Collected data
Start of Block
Lemma trajectory_fields_fit `{SH : !Sha256, SL : !Sha256Laws} (settings : ModelSettings) (hotkey : pystr)
    (request : MinerTaskRequest) (submission : bytes) (n turns : Z) es (out : bytes) (events : list Event) (err : bool) :
  history n turns es → 0 < turns →
  events = es ++ [ToolCall validation_id (ustr "validate_submission") (b64encode submission);
                  ToolResult validation_id (b64encode out) err; FinalSubmission (hexdigest (sha256 submission))] →
  (∀ e, e ∈ events → event_after e = Ok ()) →
  let t := miner_trajectory settings hotkey request submission events in
  Trajectory_fields t = header_fits t && (zlen events <=? 100000) && forallb event_fits events.
Proof.
  intros Hh Ht -> Hafter t. set (events := es ++ _) in *.
  assert (Hsub : Digest (hexdigest (sha256 submission)) = true).
  { unfold Digest, zlen. by rewrite hexdigest_length, sha256_length, hexdigest_lower. }
  pose proof (history_nonneg _ _ _ Hh) as [Hn _]. pose proof (history_size _ _ _ Hh) as Hsize.
  assert (Hl : zlen events = zlen es + 3) by (unfold events, zlen; rewrite length_app; cbn [length]; lia).
  unfold Trajectory_fields, header_fits, t, miner_trajectory.
  cbn [tr_schema_version tr_task_id tr_challenge_id tr_miner_hotkey tr_submission_sha256 tr_harness_name
    tr_harness_version tr_model_provider tr_model_name tr_events].
  rewrite Hsub. change (exact_int 1 1) with true. change (SmallText (ustr "hone-demo-miner")) with true.
  change (SmallText (ustr "3")) with true. change (SmallText (ustr "aws-bedrock")) with true.
  assert (Hz : zlen (number_events events) = zlen events) by (unfold zlen; by rewrite length_number_events).
  rewrite Hz, (proj2 (Z.leb_le 4 _)) by lia. cbn [andb]. rewrite !andb_true_r.
  destruct (Z.leb_spec (zlen events) 100000) as [Hle|]; [|by rewrite !andb_false_r].
  rewrite number_events_valid by done. f_equal. apply forallb_eq, Forall_app. split; [eapply history_fields; [exact Hh|lia]|].
  repeat constructor; cbn [event_fields event_fits]; unfold Base64Text, LargeBase64Text; rewrite ?encoded_field; done.
Qed.
End trajectories.
(** (refinement): exit code zero of [grade] is a passed suite.  It is the answer to a
    readable fixture, of at most as many bytes as a validator takes, with docker there,
    whose evaluation passed; and behind it every check of the fixture's own manifest
    passed. *)
Theorem grade_verdict `{UD : !UnicodeData, SH : !Sha256, ZS : !Zstd, TR : !Tar, FM : !FixtureModels}
    (host : TryHost) (fx : Fixture) (answer_file : result bytes) :
  ((∃ out, grade host fx answer_file = Ok (out, 0)) ↔
   ∃ identity refs answer r, load fx = Ok (identity, refs) ∧ answer_file = Ok answer ∧
     zlen answer <= answer_limit identity ∧ th_docker host = true ∧
     try_evaluate host fx identity answer = Ok r ∧ ev_status r = eval_passed) ∧
  ((∃ out, grade host fx answer_file = Ok (out, 0)) →
   ∃ verifier manifest workspace_path result_path verifier_path,
     unpacked host fx "verifier" = Ok verifier ∧ (∃ t, load_manifest verifier t = Ok manifest) ∧
     suite_passed (th_lstat host) (th_run host) workspace_path result_path verifier_path (ustr "try-task")
       verifier manifest).
Proof.
  split; [apply grade_zero|].
  intros (identity & refs & answer & r & _ & _ & _ & _ & Hr & Hp)%grade_zero. unfold try_evaluate in Hr.
  apply bind_Ok in Hr as (policy & _ & (ws & _ & (v & Hv & (m & Hm & Hr)%bind_Ok)%bind_Ok)%bind_Ok).
  apply evaluate_with_passed in Hr as [rp Hs]; [|done].
  eexists v, m, _, rp, _. split_and!; [done|by eexists|exact Hs].
Qed.

(** (equivalence): an answer is graded as a validator grades it.  On the same account, with
    any concurrency, the evaluation of a submission in a round is the evaluation of the
    tool under the tool's policy, in the round's paths and container names. *)
Theorem graded_as_validator `{UD : !UnicodeData, SH : !Sha256} (host : TryHost) (dispatch grading : Z)
    (policy : RoundPolicy) (h : RoundHost) (lease : LeaseResponse) (workspace verifier : node)
    (manifest : VerifierManifest) (tag : pystr) (index : nat) (uid : Z) (content : bytes) :
  Release.round_policy RELEASE_POLICY (th_uid host) (th_gid host) (th_docker host) dispatch grading = Ok policy →
  ∃ p, try_policy host = Ok p ∧
    evaluate policy h lease verifier manifest tag index uid workspace content
    = evaluate_with p (host_lstat h index) (host_run h index)
        (below (round_dir h) (ustr "miner-" ++ str_of_int uid)) (below (round_dir h) (ustr "verifier"))
        (ustr "v3-" ++ tag ++ ustr "-" ++ str_of_int uid) (patch_file h index) (script_dir h index)
        (l_identity lease) workspace verifier manifest content.
Proof.
  intros Hp. destruct (release_round_policy (th_uid host) (th_gid host) dispatch grading (th_docker host))
    as (_ & [H1 _] & _). rewrite Hp in H1. destruct (H1 eq_refl) as (Hu & Hg & Hd & _).
  destruct (release_round_policy (th_uid host) (th_gid host) 1 1 (th_docker host)) as (_ & [_ H2] & _).
  destruct (proj1 (is_ok_true _) (H2 ltac:(split_and!; [done..|lia|lia]))) as [p Hp'].
  exists p. split; [exact Hp'|].
  apply policy_limits in Hp as (Ht & Hpa & Hs), Hp' as (Ht' & Hpa' & Hs').
  unfold evaluate, evaluate_with. by destruct (l_identity lease); rewrite Ht, Ht', ?Hpa, ?Hpa', ?Hs, ?Hs'.
Qed.
(** * CodeEditorView: the client of the autonomous conductor

    A shallow embedding of the state handling of
    [frontend/components/views/CodeEditorView.tsx]: the React state of the
    autonomous mode, the handlers that build the requests sent to the
    workspace API and fold the answers back into the state, the stream
    event reducer, and the persistence of the progress record in
    [localStorage].

    Conventions.
    - A [useState] cell is a field of the record [View.t]; a handler is a
      function on [View.t].  An [async] handler is cut at its [await
      fetch]: one function builds the request from the state the closure
      captured, a second one folds the outcome of the fetch into the state.
    - A functional update [setX(prev => ...)] is a function of [prev].
    - Callback closures stored in the modal are first-order values of the
      type [Modal.action], run by [CodeEditorView.click].
    - The built-ins that count the code units or code points of a string
      ([trim], [slice], the string iterator) and those of [Date] are
      parameters of the handlers that call them.
    - Numbers typed by the user are rationals, counters reported by the
      engine are integers. *)

From Stdlib Require Import ZArith QArith Qminmax.
From stdpp Require Import gmap strings list pretty.

Set Warnings "-register-all".

Local Open Scope string_scope.
Local Open Scope Z_scope.

(** ** The JavaScript primitives the component relies on *)

Module JS.

(** Truthiness of a string: only the empty string is falsy. *)
Definition truthy (s : string) : bool :=
  negb (String.eqb s EmptyString).

(** Truthiness of a number that may be [undefined]: [undefined] and [0]
    are falsy. *)
Definition truthy_num (n : option Z) : bool :=
  match n with
  | Some k => negb (k =? 0)
  | None => false
  end.

(** [a || b] where [a] is a string that may be [undefined] or [null]. *)
Definition or_string (a : option string) (b : string) : string :=
  match a with
  | Some s => if truthy s then s else b
  | None => b
  end.

(** [a || undefined]: a falsy string becomes [undefined]. *)
Definition or_undefined (a : option string) : option string :=
  match a with
  | Some s => if truthy s then Some s else None
  | None => None
  end.

(** [n || undefined] and [n || d] on numbers. *)
Definition num_or_undefined (n : option Z) : option Z :=
  if truthy_num n then n else None.

Definition num_or (n : option Z) (d : Z) : Z :=
  match n with
  | Some k => if k =? 0 then d else k
  | None => d
  end.

(** [a || b] and [a ?? b] where both sides may be [undefined]. *)
Definition num_or_else (n d : option Z) : option Z :=
  if truthy_num n then n else d.

Definition num_nullish (n d : option Z) : option Z :=
  match n with
  | Some _ => n
  | None => d
  end.

(** [`${x}`] for a number or a string that may be [undefined]. *)
Definition show_num (n : option Z) : string :=
  match n with
  | Some k => pretty k
  | None => "undefined"
  end.

Definition show_str (s : option string) : string :=
  match s with
  | Some t => t
  | None => "undefined"
  end.

(** [l.slice(-n)]: the last [n] elements. *)
Definition slice_last {A} (n : nat) (l : list A) : list A :=
  drop (length l - n) l.

(** A [Set] of strings keeps its members in insertion order; adding a
    member that is already there changes nothing.  [new Set(l)] adds the
    elements of [l] from left to right, and spreading the set lists
    them in that order. *)
Definition Set_add (s : list string) (x : string) : list string :=
  if bool_decide (x ∈ s) then s else s ++ [x].

Definition new_Set (l : list string) : list string :=
  foldl Set_add [] l.

(** [l.includes(x)]. *)
Definition includes (x : string) (l : list string) : bool :=
  bool_decide (x ∈ l).

(** [Math.min(hi, Math.max(lo, x))] on finite numbers. *)
Definition clamp (lo hi x : Q) : Q := Qmin hi (Qmax lo x).

(** A [Date] holds a time value in milliseconds, or is invalid. *)
Inductive Date :=
| InvalidDate
| TimeValue (ms : Z).

End JS.

(** ** JSON documents and the values the component holds *)

Module Json.

(** A JSON document. *)
Inductive json :=
| JNull
| JBool (b : bool)
| JNum (n : Z)
| JStr (s : string)
| JArr (items : list json)
| JObj (props : list (string * json)).

(** A value at run time: a document may also hold [undefined] and [Date]
    objects.  The properties of an object are listed in insertion
    order. *)
Inductive value :=
| Undefined
| Null
| Bool (b : bool)
| Num (n : Z)
| Str (s : string)
| DateV (d : JS.Date)
| Arr (items : list value)
| Obj (props : list (string * value)).

(** The value [JSON.parse] builds from a document. *)
Fixpoint of_json (j : json) : value :=
  match j with
  | JNull => Null
  | JBool b => Bool b
  | JNum n => Num n
  | JStr s => Str s
  | JArr items => Arr (map of_json items)
  | JObj props => Obj (map (fun kv => (fst kv, of_json (snd kv))) props)
  end.

(** Reading a property [o.k] of an object's property list, and writing
    it: an existing property keeps its place, a new one goes last. *)
Fixpoint get_prop (k : string) (props : list (string * value)) : value :=
  match props with
  | [] => Undefined
  | (k', v) :: rest => if String.eqb k k' then v else get_prop k rest
  end.

Fixpoint has_prop (k : string) (props : list (string * value)) : bool :=
  match props with
  | [] => false
  | (k', _) :: rest => if String.eqb k k' then true else has_prop k rest
  end.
End of Block
Please copy the lines above from the line with "Some t => t" up to and including the line with "(** A [Set] of", exactly as written and with nothing else.

**Written answer:**
  | Some t => t
  | None => "undefined"
  end.

(** [l.slice(-n)]: the last [n] elements. *)
Definition slice_last {A} (n : nat) (l : list A) : list A :=
  drop (length l - n) l.

(** A [Set] of strings keeps its members in insertion order; adding a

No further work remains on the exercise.